I have always envied, and maybe resented, writers for whom writing comes easy: it flows from their depths to their pen to the page in one silky unbroken stream. Thoughts unfold effortlessly into words, words into sentences, sentences into paragraphs, paragraphs into chapters, chapters into books, like one of those time-lapse recordings of a seed becoming a tree. I know a few writers whose first drafts are better than my finished ones.
It’s wondrous, bewildering, and altogether annoying.
Me, I toil at writing. I find language unruly, a coiling, thrashing, writhing beast, desperate to get away from me, resistant to all my efforts to tame it.
All the same, I keep making the effort. Other writers sometimes ask me about my writing routine – the time I commit to it, the place where I do it, the rituals I surround it with, the goals I set for it.
Two caveats before I share some of that.
One, I assume many of you are not the least bit interested in any of this. You have my glad permission to exit stage right, or left, whatever your leanings.
Two, I insist that my ways are not your ways, that one writer’s yoke is likely another writer’s shackles. I share what I do not because I think you should imitate me, but because there may be an idea or two scattered about my midden that you can pluck, retool, and employ to your own ends.

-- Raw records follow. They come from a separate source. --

(* ===== verification/NavKvStore.v ===== *)
(** * A store with the pages fetched so far (crates/had-nav-kv, [NavKvStore])

    Lookups in a store that holds some of the pages: a lookup either answers or
    reports the pages it needs. The methods thread the set of missing pages and the
    probe statistics. *)

From Stdlib Require Import Strings.Byte.
From stdpp Require Import base list list_numbers strings gmap sorting.
From S2P Require Import Prelude Utf8 Search NavKvFormat NavKvRead.

Local Open Scope Z_scope.

Inductive NavKvLookup :=
| Hit (value : bytes)
| MissingKey
| MissingPages (pages : list Z).

Record NavKvPageProbeStats := {
  ps_keys : Z;
  ps_node_page_hits : Z;
  ps_node_page_misses : Z;
  ps_leaf_entries_scanned : Z;
  ps_inline_values : Z;
  ps_external_values : Z;
  ps_value_page_hits : Z;
  ps_value_page_misses : Z
}.

Definition default_stats : NavKvPageProbeStats :=
  {| ps_keys := 0; ps_node_page_hits := 0; ps_node_page_misses := 0; ps_leaf_entries_scanned := 0;
     ps_inline_values := 0; ps_external_values := 0; ps_value_page_hits := 0;
     ps_value_page_misses := 0 |}.

(** The increments of the counters, one field each. *)
Definition add_stats (k nh nm ls iv ev vh vm : Z) (s : NavKvPageProbeStats) : NavKvPageProbeStats :=
  {| ps_keys := ps_keys s + k; ps_node_page_hits := ps_node_page_hits s + nh;
     ps_node_page_misses := ps_node_page_misses s + nm;
     ps_leaf_entries_scanned := ps_leaf_entries_scanned s + ls;
     ps_inline_values := ps_inline_values s + iv;
     ps_external_values := ps_external_values s + ev;
     ps_value_page_hits := ps_value_page_hits s + vh;
     ps_value_page_misses := ps_value_page_misses s + vm |}.
Definition count_key := add_stats 1 0 0 0 0 0 0 0.
Definition count_node_hit := add_stats 0 1 0 0 0 0 0 0.
Definition count_node_miss := add_stats 0 0 1 0 0 0 0 0.
Definition count_scanned := add_stats 0 0 0 1 0 0 0 0.
Definition count_inline := add_stats 0 0 0 0 1 0 0 0.
Definition count_external := add_stats 0 0 0 0 0 1 0 0.
Definition count_value_hit := add_stats 0 0 0 0 0 0 1 0.
Definition count_value_miss := add_stats 0 0 0 0 0 0 0 1.

(** The two [&mut] arguments of the probing methods. *)
Record probe := { missing : gset Z; probe_stats : NavKvPageProbeStats }.
Definition record_missing (page : Z) (p : probe) : probe :=
  {| missing := {[page]} ∪ missing p; probe_stats := probe_stats p |}.
Definition on_stats (f : NavKvPageProbeStats → NavKvPageProbeStats) (p : probe) : probe :=
  {| missing := missing p; probe_stats := f (probe_stats p) |}.

Record NavKvStore := { ns_root : NavKvRoot; ns_pages : gmap Z bytes }.

Definition new (root : NavKvRoot) : NavKvStore := {| ns_root := root; ns_pages := ∅ |}.
Definition insert_page (store : NavKvStore) (page_index : Z) (b : bytes) : NavKvStore :=
  {| ns_root := ns_root store; ns_pages := <[page_index := b]> (ns_pages store) |}.
Definition clear_pages (store : NavKvStore) : NavKvStore :=
  {| ns_root := ns_root store; ns_pages := ∅ |}.
Definition missing_prefetch_pages (store : NavKvStore) : list Z :=
  filter (λ page, ns_pages store !! page = None) (prefetch_pages (ns_root store)).

(** ** Searching a page without parsing it *)

(** The pivot loop: [child_index] is the child chosen so far. *)
Fixpoint pivot_scan (l key : bytes) (n : nat) (pivot_index child_index offset : Z)
    : result nav_kv_error Z :=
  match n with
  | O => Ok child_index
  | S n =>
      key_len ← read_u32 l offset;
      let offset := offset + 4 in
      key_end ← ok_or (checked_add usize_max offset key_len) LengthOverflow;
      pivot ← ok_or (get_range l offset key_end) PivotPastPage;
      if bytes_leb pivot key
      then pivot_scan l key n (pivot_index + 1) (pivot_index + 1) key_end
      else Ok child_index
  end.

Definition internal_child_for_key_ref (l key : bytes) : result nav_kv_error Z :=
  pivot_count ← read_u32 l 4;
  child_count ← read_u32 l 8;
  _ ← guard_err (negb (child_count =? pivot_count + 1)) ChildPivotMismatch;
  let children_offset := INTERNAL_HEADER_LEN in
  table_len ← ok_or (checked_mul usize_max child_count 4) ChildTableOverflow;
  pivots_offset ← ok_or (checked_add usize_max children_offset table_len) ChildTableOverflow;
  child_index ← pivot_scan l key (Z.to_nat pivot_count) 0 0 pivots_offset;
  read_u32 l (children_offset + child_index * 4).

(** The entry loop. *)
Fixpoint leaf_scan (l key : bytes) (n : nat) (offset : Z)
    : ST probe nav_kv_error (option LeafEntryValue) :=
  match n with
  | O => mret None
  | S n =>
      _ ← st_modify (on_stats count_scanned);
      key_len ← st_lift (read_u32 l offset);
      let offset := offset + 4 in
      value_kind ← st_lift (read_u32 l offset);
      let offset := offset + 4 in
      value_a ← st_lift (read_u32 l offset);
      let offset := offset + 4 in
      value_b ← st_lift (read_u32 l offset);
      let offset := offset + 4 in
      key_end ← st_lift (ok_or (checked_add usize_max offset key_len) LengthOverflow);
      entry_key ← st_lift (ok_or (get_range l offset key_end) LeafKeyPastPage);
      let offset := key_end in
      match bytes_cmp entry_key key with
      | Eq =>
          if value_kind =? VALUE_KIND_INLINE then
            _ ← st_modify (on_stats count_inline);
            value_end ← st_lift (ok_or (checked_add usize_max offset value_a) LengthOverflow);
            value ← st_lift (ok_or (get_range l offset value_end) InlineValuePastPage);
            mret (Some (Inline value))
          else if value_kind =? VALUE_KIND_EXTERNAL then
            _ ← st_modify (on_stats count_external);
            mret (Some (External value_a value_b))
          else st_err InvalidValueKind
      | Gt => mret None
      | Lt =>
          if value_kind =? VALUE_KIND_INLINE then
            offset ← st_lift (ok_or (checked_add usize_max offset value_a) LengthOverflow);
            _ ← st_lift (guard_err (len l <? offset) InlineValuePastPage);
            leaf_scan l key n offset
          else if value_kind =? VALUE_KIND_EXTERNAL then leaf_scan l key n offset
          else st_err InvalidValueKind
      end
  end.

Definition leaf_entry_value_ref_for_key (l key : bytes)
    : ST probe nav_kv_error (option LeafEntryValue) :=
  count ← st_lift (read_u32 l 4);
  leaf_scan l key (Z.to_nat count) LEAF_HEADER_LEN.

(** ** Lookups *)

Definition node_page_bytes_or_record_missing (store : NavKvStore) (page : Z)
    : ST probe nav_kv_error (option bytes) :=
  if value_page_start (ns_root store) <=? page then mret None
  else
    match ns_pages store !! page with
    | Some b => _ ← st_modify (on_stats count_node_hit); mret (Some b)
    | None => _ ← st_modify (λ p, record_missing page (on_stats count_node_miss p)); mret None
    end.

Definition value_page_bytes_or_record_missing (store : NavKvStore) (page : Z)
    : ST probe nav_kv_error (option bytes) :=
  match ns_pages store !! page with
  | Some b => _ ← st_modify (on_stats count_value_hit); mret (Some b)
  | None => _ ← st_modify (λ p, record_missing page (on_stats count_value_miss p)); mret None
  end.

Definition value_page_present_or_record_missing (store : NavKvStore) (page : Z)
    : ST probe nav_kv_error bool :=
  if ns_pages store !! page
  is Some _ then _ ← st_modify (on_stats count_value_hit); mret true
  else _ ← st_modify (λ p, record_missing page (on_stats count_value_miss p)); mret false.

Fixpoint find_leaf_page_ref_loop (fuel : nat) (store : NavKvStore) (key : bytes) (page_index : Z)
    : ST probe nav_kv_error (option Z) :=
  match fuel with
  | O => st_err LoopBound
  | S fuel =>
      node ← node_page_bytes_or_record_missing store page_index;
      match node with
      | None => mret None
      | Some b =>
          kind ← st_lift (read_u32 b 0);
          if kind =? NODE_KIND_LEAF then mret (Some page_index)
          else if kind =? NODE_KIND_INTERNAL then
            page_index ← st_lift (internal_child_for_key_ref b key);
            find_leaf_page_ref_loop fuel store key page_index
          else st_err InvalidNodeKind
      end
  end.
Definition find_leaf_page_for_key_ref (fuel : nat) (store : NavKvStore) (key : bytes)
    : ST probe nav_kv_error (option Z) :=
  find_leaf_page_ref_loop fuel store key (root_page (ns_root store)).

Definition find_leaf_entry_ref (fuel : nat) (store : NavKvStore) (key : bytes)
    : ST probe nav_kv_error (option LeafEntryValue) :=
  leaf_page ← find_leaf_page_for_key_ref fuel store key;
  match leaf_page with
  | None => mret None
  | Some leaf_page =>
      leaf_bytes ← node_page_bytes_or_record_missing store leaf_page;
      match leaf_bytes with
      | None => mret None
      | Some b => leaf_entry_value_ref_for_key b key
      end
  end.

(** [for value_page in start_page..=end_page] of [record_missing_external_value_pages]. *)
Fixpoint probe_value_pages (store : NavKvStore) (value_pages : list Z)
    : ST probe nav_kv_error unit :=
  match value_pages with
  | [] => mret tt
  | value_page :: value_pages =>
      _ ← value_page_present_or_record_missing store
            (wrap32 (value_page_start (ns_root store) + value_page));
      probe_value_pages store value_pages
  end.

Definition record_missing_external_value_pages (store : NavKvStore) (start n : Z)
    : ST probe nav_kv_error unit :=
  let root := ns_root store in
  if n =? 0 then mret tt
  else
    end_ ← st_lift (ok_or (checked_add u32_max start n) ExternalRangeOverflow);
    _ ← st_lift (guard_err (value_bytes_len root <? end_) ExternalPastValueBytes);
    let start_page := start `div` page_size root in
    let end_page := (end_ - 1) `div` page_size root in
    probe_value_pages store (seqZ start_page (end_page - start_page + 1)).

(** The page loop of [read_external_value_borrowed]; [None] is its [None]. *)
Fixpoint read_borrowed_pages (store : NavKvStore) (start end_ : Z) (value_pages : list Z)
    : ST probe nav_kv_error (option bytes) :=
  match value_pages with
  | [] => mret (Some [])
  | value_page :: value_pages =>
      let root := ns_root store in
      page ← value_page_bytes_or_record_missing store (wrap32 (value_page_start root + value_page));
      match page with
      | None => mret None
      | Some page =>
          let page_start := wrap32 (value_page * page_size root) in
          let slice_start := saturating_sub start page_start in
          let slice_end := wrap32 (Z.min end_ (wrap32 (page_start + page_size root)) - page_start) in
          if (len page <? slice_end) || (slice_end <? slice_start) then mret None
          else
            rest ← read_borrowed_pages store start end_ value_pages;
            mret (slice ← get_range page slice_start slice_end; rest ← rest; Some (slice ++ rest))
      end
  end.

Definition read_external_value_borrowed (store : NavKvStore) (start n : Z)
    : ST probe nav_kv_error (option bytes) :=
  let root := ns_root store in
  if n =? 0 then mret (Some [])
  else
    match checked_add u32_max start n with
    | None => mret None
    | Some end_ =>
        if value_bytes_len root <? end_ then mret None
        else
          let start_page := start `div` page_size root in
          let end_page := (end_ - 1) `div` page_size root in
          read_borrowed_pages store start end_ (seqZ start_page (end_page - start_page + 1))
    end.

Definition missing_list (p : probe) : list Z := set_iter (missing p).

Definition fresh_probe (stats : NavKvPageProbeStats) : probe :=
  {| missing := ∅; probe_stats := stats |}.

Definition get_bytes (fuel : nat) (store : NavKvStore) (key : bytes)
    : result nav_kv_error NavKvLookup :=
  let '(entry, p) := find_leaf_entry_ref fuel store key (fresh_probe default_stats) in
  entry ← entry;
  match entry with
  | None =>
      match missing_list p with
      | [] => Ok MissingKey
      | pages => Ok (MissingPages pages)
      end
  | Some (Inline value) => Ok (Hit value)
  | Some (External offset n) =>
      let '(r, p) := record_missing_external_value_pages store offset n (fresh_probe (probe_stats p)) in
      _ ← r;
      match missing_list p with
      | (_ :: _) as pages => Ok (MissingPages pages)
      | [] =>
          let '(value, p) := read_external_value_borrowed store offset n p in
          value ← value;
          match value with
          | Some value => Ok (Hit value)
          | None =>
              match missing_list p with
              | [] => Err ExternalReadFailed
              | pages => Ok (MissingPages pages)
              end
          end
      end
  end.

(** [missing_pages_for_key]: its own set of missing pages, the caller's statistics. *)
Definition missing_pages_for_key (fuel : nat) (store : NavKvStore) (key : bytes)
    : ST NavKvPageProbeStats nav_kv_error (list Z) := λ stats,
  let c : ST probe nav_kv_error (list Z) :=
    entry ← find_leaf_entry_ref fuel store key;
    _ ← match entry with
        | Some (External offset n) => record_missing_external_value_pages store offset n
        | _ => mret tt
        end;
    p ← st_get; mret (missing_list p) in
  let '(r, p) := c (fresh_probe stats) in (r, probe_stats p).

Fixpoint missing_pages_loop (fuel : nat) (store : NavKvStore) (pages : gset Z) (keys : list bytes)
    : ST NavKvPageProbeStats nav_kv_error (gset Z) :=
  match keys with
  | [] => mret pages
  | key :: keys =>
      _ ← st_modify count_key;
      more ← missing_pages_for_key fuel store key;
      missing_pages_loop fuel store (pages ∪ list_to_set more) keys
  end.

Definition missing_pages_for_keys_with_stats (fuel : nat) (store : NavKvStore) (keys : list bytes)
    : result nav_kv_error (list Z * NavKvPageProbeStats) :=
  let '(r, stats) := missing_pages_loop fuel store ∅ keys default_stats in
  pages ← r; Ok (set_iter pages, stats).

Definition missing_pages_for_keys (fuel : nat) (store : NavKvStore) (keys : list bytes)
    : result nav_kv_error (list Z) :=
  fst <$> missing_pages_for_keys_with_stats fuel store keys.

(** ** Prefix scans: the provider is the store, and records what it does not have. *)

Definition page_bytes_or_record_missing (store : NavKvStore) (page : Z) (missing_pages : gset Z)
    : option bytes * gset Z :=
  match ns_pages store !! page with
  | Some b => (Some b, missing_pages)
  | None => (None, {[page]} ∪ missing_pages)
  end.

(** [join] with a newline between the keys. *)
Fixpoint join_lines (keys : list bytes) : bytes :=
  match keys with
  | [] => []
  | [key] => key
  | key :: keys => key ++ x0a :: join_lines keys
  end.

Definition keys_with_prefix_lookup (fuel links : nat) (store : NavKvStore) (prefix : bytes)
    : result nav_kv_error NavKvLookup :=
  match prefix_keys (page_bytes_or_record_missing store) fuel links (ns_root store) prefix ∅ with
  | (Ok keys, _) => Ok (Hit (join_lines keys))
  | (Err Absent, missing_pages) =>
      match set_iter missing_pages with
      | [] => Err PrefixScanFailed
      | pages => Ok (MissingPages pages)
      end
  | (Err RoundsExceeded, _) => Err LoopBound
  end.

(** [str::lines]: the parts between newlines, without a carriage return before the
    newline; an empty part after the last newline is not a line. *)
Definition strip_cr (line : bytes) : bytes :=
  match reverse line with
  | b :: rest => if bool_decide (b = x0d) then reverse rest else line
  | [] => line
  end.
Fixpoint lines_from (current : bytes) (l : bytes) : list bytes :=
  match l with
  | [] => match current with [] => [] | _ => [current] end
  | b :: l => if bool_decide (b = x0a) then strip_cr current :: lines_from [] l
              else lines_from (current ++ [b]) l
  end.
Definition lines (l : bytes) : list bytes := lines_from [] l.

Definition keys_with_prefix (fuel links : nat) (store : NavKvStore) (prefix : bytes) : list bytes :=
  match keys_with_prefix_lookup fuel links store prefix with
  | Ok (Hit b) => lines (from_utf8_lossy b)
  | _ => []
  end.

With that, my writing routine:
I write almost every Friday morning, nine ‘til noon, or just after. A mere three to four hours. That’s it. That schedule has allowed me to publish ten books in twenty years – roughly one every two years – plus write hundreds of articles, blog posts, and sundry miscellany, as well as begin and abandon six unpublished books. In short, committing to writing three to four hours a week (which usually amounts to a 1000 to 1500 words at each sitting) has been enough for me to build a reasonable stockpile.

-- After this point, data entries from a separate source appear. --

(** A valid name is made of words. *)
Lemma validate_Ok p :
  published_validate p = Ok tt →
  0 ≤ pn_revision p →
  ∃ ws, Forall is_word ws ∧ ws ≠ [] ∧ pn_name p = join_words ws ∧ 1 ≤ pn_revision p ≤ 9.
Proof.
  destruct p as [name revision]. unfold published_validate. cbn [pn_name pn_revision].
  intros (? & Hr%guard_err_Ok & Hn%guard_err_Ok)%bind_Ok Hpos.
  apply orb_false_iff in Hr as [Hz%Z.eqb_neq Hr%Z.ltb_ge].
  apply orb_false_iff in Hn as [[Hne Heq]%orb_false_iff Hch].
  apply bool_decide_eq_false in Hne. apply negb_false_iff, bool_decide_eq_true in Heq.
  apply negb_false_iff, all_chars_Forall in Hch.
  assert (Forall normalized_byte name) as Hnorm.
  { rewrite <- Heq. unfold canonical_name in Hch |- *.
    apply join_words_Forall in Hch; [|done]. apply join_words_Forall; [by right|].
    rewrite !Forall_fmap in Hch |- *. eapply Forall_impl; [exact Hch|].
    intros w Hw. unfold compose, to_ascii_uppercase in *.
    rewrite Forall_fmap in Hw |- *. eapply Forall_impl; [exact Hw|].
    intros b. apply upper_normalized. }
  assert (Forall is_word (split_whitespace name)) as Hws.
  { unfold split_whitespace. rewrite chars_ascii by by apply normalized_ascii.
    pose proof (split_ws_loop_terms [] name (Forall_nil_2 _) Hnorm) as Ht.
    pose proof (split_ws_loop_nonempty [] name) as Hn0.
    apply Forall_forall. intros w Hw. by split; eapply Forall_forall in Hn0, Ht. }
  exists (split_whitespace name). unfold canonical_name in *. rewrite words_upper in Heq, Hne by done.
  repeat split; try done; [|lia]. intros Hnil. by rewrite Hnil in Hne.
Qed.

(** ** Parsing *)

Lemma split_loop_alphanumeric run cs :
  Forall (λ b, is_ascii_alphanumeric b = true) run →
  Forall (Forall (λ b, is_ascii_alphanumeric b = true))
    (split_loop (λ ch, negb (char_is is_ascii_alphanumeric ch)) run cs).
Proof.
  revert run; induction cs as [|c cs IH]; intros run Hrun; cbn [split_loop].
  - by apply Forall_singleton.
  - destruct (char_is is_ascii_alphanumeric c) eqn:Hc; cbn [negb].
    + apply IH, Forall_app. split; [done|]. destruct c as [|b [|]]; [done| |done].
      by apply Forall_singleton.
    + constructor; [done|]. by apply IH.
Qed.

My trick: I treat those three to four hours as part of my day job. Sometimes I actually write under contract and deadline, so guns and lawyers await any failure. But often I write on my own timeline. I keep the same pace either way. In fact, despite my second caveat above, that my ways should not become your ways, I think that any writer who does not treat their writing as necessary work will rarely if ever publish. They will dream about the book they’ll one day write, should time allow, but never actually write it. In truth, the time you need for writing is already lying in the cracks and seams of your weekly schedule, but you have to go pry it loose.
I edit as I go, more or less. Many writers will denounce this as a damper on creativity, and in my repentant moods I’m inclined to agree. But I can’t help myself. There is likely a psychological explanation for my behavior that derives from some childhood trauma or deficiency, but, alas, it is what it is. If you can let your writing rip, and happily throw down a hot mess on the page, and come back later to sift and order it, great. This has never worked for me, and I’m too old, I suspect, to reform now.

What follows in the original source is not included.